WHAT THE TASK ASKS
Every entry must be printed again exactly, with nothing left out.

RECORD EXCERPTS

Lemma value_at i e :
  es !! i = Some e ->
  exists v, lpGetValue zl (ent_off es i) = Some v /\
    match e, v with
    | EInt x, LpInt y => x = y
    | EStr s, LpStr off len => len = zlen s /\ mem_read zl off len = Some s
    | _, _ => False
    end.
Proof.
  intros Hi. destruct HR as (num & slack & -> & WF).
  destruct (get_at num es slack i e WF Hi) as (v & Hv & Hm). exists v. unfold lpGetValue, lpGet. rewrite Hv.
  split; [done|]. destruct e, v; try done. by destruct Hm as (? & ? & _).
Qed.

Lemma score_at i e : es !! i = Some e -> zzlGetScore zl (ent_off es i) = Some (ent_score e).
Proof.
  intros Hi. unfold zzlGetScore. destruct (value_at i e Hi) as (v & -> & Hm). cbn [mbind option_bind].
  destruct e as [x|s], v as [y|off len]; try done; [by subst|]. destruct Hm as [-> ->]. done.
Qed.

(** The numeral that [ll2string] leaves in a fresh buffer. *)
Lemma print_int n v :
  in_int64 v -> 21 <= Z.of_nat n ->
  exists s, IsDec s v /\
    ('(buf, len) ← ll2string (fresh_bytes n) 0 (Z.of_nat n) v; mem_read buf 0 len) = Some s /\
    exists buf, ll2string (fresh_bytes n) 0 (Z.of_nat n) v = Some (buf, zlen s) /\ mem_read buf 0 (zlen s) = Some s.
Proof.
  intros Hv Hn. destruct (ll2string_spec [] (fresh_bytes n) [] v Hv) as (s & Hs & E).
  rewrite app_nil_l, app_nil_r in E.
  assert (zlen (fresh_bytes n) = Z.of_nat n) as El by (unfold zlen; by rewrite length_fresh_bytes).
  rewrite El in E. change (zlen (@nil Z)) with 0 in E.
  pose proof (IsDec_length s v Hs Hv) as Hls.
  destruct (Z.ltb_spec (zlen s) (Z.of_nat n)); [|lia]. exists s. split; [done|].
  rewrite E. cbn [mbind option_bind]. rewrite app_nil_l.
  assert (mem_read (s ++ 0 :: drop (S (length s)) (fresh_bytes n) ++ []) 0 (zlen s) = Some s) as Hr.
  { pose proof (mem_read_mid [] s (0 :: drop (S (length s)) (fresh_bytes n) ++ []) 0 (zlen s)) as Hm.
    by apply Hm. }
  split; [exact Hr|]. by eexists.
Qed.

Lemma object_at i s :
  es !! i = Some (str_ent s) -> lpGetObject zl (ent_off es i) = Some s.
Proof.
  intros Hi. unfold lpGetObject. destruct (value_at i _ Hi) as (v & -> & Hm). cbn [mbind option_bind].
  destruct (str_ent s) as [x|t] eqn:E, v as [y|off len]; try done.
  - subst y. destruct (str_ent_int s x E) as [Hd Hx]. unfold sdsfromlonglong.
    destruct (print_int (Z.to_nat LONG_STR_SIZE) x Hx) as (s' & Hd' & Es & _); [done|].
    change (Z.of_nat (Z.to_nat LONG_STR_SIZE)) with LONG_STR_SIZE in Es. rewrite Es.
    f_equal. by eapply IsDec_unique.
  - rewrite (str_ent_str s t E) in Hm. destruct Hm as [-> ->]. done.
Qed.

Lemma compare_at i s t :
  es !! i = Some (str_ent s) -> zlen s < 2 ^ 31 -> zlen t < 2 ^ 31 ->
  exists c, zzlCompareElements zl (ent_off es i) t = Some c /\ (c >? 0) = (sdscmp s t >? 0).
Proof.
  intros Hi Hs Ht. unfold zzlCompareElements. destruct (value_at i _ Hi) as (v & -> & Hm). cbn [mbind option_bind].
  assert (match v with
          | LpStr off vlen => vstr ← mem_read zl off vlen; Some (vstr, vlen)
          | LpInt vlong => '(vbuf, vlen) ← ll2string (fresh_bytes 32) 0 32 vlong;
                           vstr ← mem_read vbuf 0 vlen; Some (vstr, vlen)
          end = Some (s, zlen s)) as ->.
  { destruct (str_ent s) as [x|u] eqn:E, v as [y|off len]; try done.
    - subst y. destruct (str_ent_int s x E) as [Hd Hx].
      destruct (print_int 32 x Hx) as (s' & Hd' & _ & buf & Eb & Er); [done|].
      change (Z.of_nat 32) with 32 in Eb. rewrite Eb. cbn [mbind option_bind].
      rewrite (IsDec_unique s' s x Hd' Hd) in *. by rewrite Er.
    - rewrite (str_ent_str s u E) in Hm. destruct Hm as [-> ->]. done. }
  cbn [mbind option_bind]. eexists. split; [done|]. unfold sdscmp.
  destruct (memcmp s t _ =? 0); [|done]. pose proof (zlen_nonneg s). pose proof (zlen_nonneg t).
  assert (s32 (u32 (zlen s - zlen t)) = zlen s - zlen t) as ->.
  { rewrite wraps_wrapu by lia. apply wraps_small; lia. }
  destruct (Z.gtb_spec (zlen s) (zlen t)), (Z.ltb_spec (zlen s) (zlen t)); lia.
Qed.
End Read.
End Facts.

(** ** Sorted sets in a listpack: lookup, insertion and deletion of pairs *)

Section Edit.
Context `{Allocator} `{T : DoubleText} `{!DoubleTextOk T}.

Notation zpair := (list Z * lp_ent)%type.

(** The listpack holds the pairs [ps], sorted, with distinct names. *)
Record ZzRepr (zl : list Z) (ps : list zpair) : Prop := {
  zz_repr : LpRepr zl (zz_ents ps);
  zz_pairs : Forall pair_ok ps;
  zz_sorted : StronglySorted mlt (pmem <$> ps);
  zz_names : NoDup ps.*1;
}.

(** ** Lookup *)

Lemma canon_ents ps : Forall pair_ok ps -> Forall ent_canon (zz_ents ps).
Proof.
  induction 1 as [|p ps (_ & _ & Hc & _) _ IH]; [constructor|].
  change (zz_ents (p :: ps)) with (str_ent p.1 :: p.2 :: zz_ents ps).
  constructor; [apply str_ent_canon|]. by constructor.
Qed.

Lemma find_pairs f ps :
  find_from f 1 0 (zz_ents ps) =
  (fun ip => (2 * ip.1)%nat) <$> list_find (fun p : zpair => f (str_ent p.1) = true) ps.
Proof.
  induction ps as [|p ps IH]; [done|]. change (zz_ents (p :: ps)) with (str_ent p.1 :: p.2 :: zz_ents ps).
  cbn [find_from list_find]. destruct (f (str_ent p.1)) eqn:E.
  - by rewrite decide_True.
  - rewrite decide_False by congruence. rewrite IH. destruct (list_find _ ps) as [[i q]|]; [|done].
    simpl. f_equal. lia.
Qed.

Lemma matches_name ps ele :
  find_from (fun e => ent_matches e ele) 1 0 (zz_ents ps) = find_from (fun e => bool_decide (e = str_ent ele)) 1 0 (zz_ents ps) ->
  find_from (fun e => ent_matches e ele) 1 0 (zz_ents ps) =
  (fun ip => (2 * ip.1)%nat) <$> list_find (fun p : zpair => p.1 = ele) ps.
Proof.
  intros ->. rewrite find_pairs. f_equal. apply list_find_ext. intros p. rewrite bool_decide_eq_true.
  split; [apply str_ent_inj|by intros ->].
Qed.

SOLUTION TO THE EXERCISE
Lemma value_at i e :
  es !! i = Some e ->
  exists v, lpGetValue zl (ent_off es i) = Some v /\
    match e, v with
    | EInt x, LpInt y => x = y
    | EStr s, LpStr off len => len = zlen s /\ mem_read zl off len = Some s
    | _, _ => False
    end.
Proof.
  intros Hi. destruct HR as (num & slack & -> & WF).
  destruct (get_at num es slack i e WF Hi) as (v & Hv & Hm). exists v. unfold lpGetValue, lpGet. rewrite Hv.
  split; [done|]. destruct e, v; try done. by destruct Hm as (? & ? & _).
Qed.

Lemma score_at i e : es !! i = Some e -> zzlGetScore zl (ent_off es i) = Some (ent_score e).
Proof.
  intros Hi. unfold zzlGetScore. destruct (value_at i e Hi) as (v & -> & Hm). cbn [mbind option_bind].
  destruct e as [x|s], v as [y|off len]; try done; [by subst|]. destruct Hm as [-> ->]. done.
Qed.

(** The numeral that [ll2string] leaves in a fresh buffer. *)
Lemma print_int n v :
  in_int64 v -> 21 <= Z.of_nat n ->
  exists s, IsDec s v /\
    ('(buf, len) ← ll2string (fresh_bytes n) 0 (Z.of_nat n) v; mem_read buf 0 len) = Some s /\
    exists buf, ll2string (fresh_bytes n) 0 (Z.of_nat n) v = Some (buf, zlen s) /\ mem_read buf 0 (zlen s) = Some s.
Proof.
  intros Hv Hn. destruct (ll2string_spec [] (fresh_bytes n) [] v Hv) as (s & Hs & E).
  rewrite app_nil_l, app_nil_r in E.
  assert (zlen (fresh_bytes n) = Z.of_nat n) as El by (unfold zlen; by rewrite length_fresh_bytes).
  rewrite El in E. change (zlen (@nil Z)) with 0 in E.
  pose proof (IsDec_length s v Hs Hv) as Hls.
  destruct (Z.ltb_spec (zlen s) (Z.of_nat n)); [|lia]. exists s. split; [done|].
  rewrite E. cbn [mbind option_bind]. rewrite app_nil_l.
  assert (mem_read (s ++ 0 :: drop (S (length s)) (fresh_bytes n) ++ []) 0 (zlen s) = Some s) as Hr.
  { pose proof (mem_read_mid [] s (0 :: drop (S (length s)) (fresh_bytes n) ++ []) 0 (zlen s)) as Hm.
    by apply Hm. }
  split; [exact Hr|]. by eexists.
Qed.

Lemma object_at i s :
  es !! i = Some (str_ent s) -> lpGetObject zl (ent_off es i) = Some s.
Proof.
  intros Hi. unfold lpGetObject. destruct (value_at i _ Hi) as (v & -> & Hm). cbn [mbind option_bind].
  destruct (str_ent s) as [x|t] eqn:E, v as [y|off len]; try done.
  - subst y. destruct (str_ent_int s x E) as [Hd Hx]. unfold sdsfromlonglong.
    destruct (print_int (Z.to_nat LONG_STR_SIZE) x Hx) as (s' & Hd' & Es & _); [done|].
    change (Z.of_nat (Z.to_nat LONG_STR_SIZE)) with LONG_STR_SIZE in Es. rewrite Es.
    f_equal. by eapply IsDec_unique.
  - rewrite (str_ent_str s t E) in Hm. destruct Hm as [-> ->]. done.
Qed.

Lemma compare_at i s t :
  es !! i = Some (str_ent s) -> zlen s < 2 ^ 31 -> zlen t < 2 ^ 31 ->
  exists c, zzlCompareElements zl (ent_off es i) t = Some c /\ (c >? 0) = (sdscmp s t >? 0).
Proof.
  intros Hi Hs Ht. unfold zzlCompareElements. destruct (value_at i _ Hi) as (v & -> & Hm). cbn [mbind option_bind].
  assert (match v with
          | LpStr off vlen => vstr ← mem_read zl off vlen; Some (vstr, vlen)
          | LpInt vlong => '(vbuf, vlen) ← ll2string (fresh_bytes 32) 0 32 vlong;
                           vstr ← mem_read vbuf 0 vlen; Some (vstr, vlen)
          end = Some (s, zlen s)) as ->.
  { destruct (str_ent s) as [x|u] eqn:E, v as [y|off len]; try done.
    - subst y. destruct (str_ent_int s x E) as [Hd Hx].
      destruct (print_int 32 x Hx) as (s' & Hd' & _ & buf & Eb & Er); [done|].
      change (Z.of_nat 32) with 32 in Eb. rewrite Eb. cbn [mbind option_bind].
      rewrite (IsDec_unique s' s x Hd' Hd) in *. by rewrite Er.
    - rewrite (str_ent_str s u E) in Hm. destruct Hm as [-> ->]. done. }
  cbn [mbind option_bind]. eexists. split; [done|]. unfold sdscmp.
  destruct (memcmp s t _ =? 0); [|done]. pose proof (zlen_nonneg s). pose proof (zlen_nonneg t).
  assert (s32 (u32 (zlen s - zlen t)) = zlen s - zlen t) as ->.
  { rewrite wraps_wrapu by lia. apply wraps_small; lia. }
  destruct (Z.gtb_spec (zlen s) (zlen t)), (Z.ltb_spec (zlen s) (zlen t)); lia.
Qed.
End Read.
End Facts.

(** ** Sorted sets in a listpack: lookup, insertion and deletion of pairs *)

Section Edit.
Context `{Allocator} `{T : DoubleText} `{!DoubleTextOk T}.

Notation zpair := (list Z * lp_ent)%type.

(** The listpack holds the pairs [ps], sorted, with distinct names. *)
Record ZzRepr (zl : list Z) (ps : list zpair) : Prop := {
  zz_repr : LpRepr zl (zz_ents ps);
  zz_pairs : Forall pair_ok ps;
  zz_sorted : StronglySorted mlt (pmem <$> ps);
  zz_names : NoDup ps.*1;
}.

(** ** Lookup *)

Lemma canon_ents ps : Forall pair_ok ps -> Forall ent_canon (zz_ents ps).
Proof.
  induction 1 as [|p ps (_ & _ & Hc & _) _ IH]; [constructor|].
  change (zz_ents (p :: ps)) with (str_ent p.1 :: p.2 :: zz_ents ps).
  constructor; [apply str_ent_canon|]. by constructor.
Qed.

Lemma find_pairs f ps :
  find_from f 1 0 (zz_ents ps) =
  (fun ip => (2 * ip.1)%nat) <$> list_find (fun p : zpair => f (str_ent p.1) = true) ps.
Proof.
  induction ps as [|p ps IH]; [done|]. change (zz_ents (p :: ps)) with (str_ent p.1 :: p.2 :: zz_ents ps).
  cbn [find_from list_find]. destruct (f (str_ent p.1)) eqn:E.
  - by rewrite decide_True.
  - rewrite decide_False by congruence. rewrite IH. destruct (list_find _ ps) as [[i q]|]; [|done].
    simpl. f_equal. lia.
Qed.

Lemma matches_name ps ele :
  find_from (fun e => ent_matches e ele) 1 0 (zz_ents ps) = find_from (fun e => bool_decide (e = str_ent ele)) 1 0 (zz_ents ps) ->
  find_from (fun e => ent_matches e ele) 1 0 (zz_ents ps) =
  (fun ip => (2 * ip.1)%nat) <$> list_find (fun p : zpair => p.1 = ele) ps.
Proof.
  intros ->. rewrite find_pairs. f_equal. apply list_find_ext. intros p. rewrite bool_decide_eq_true.
  split; [apply str_ent_inj|by intros ->].
Qed.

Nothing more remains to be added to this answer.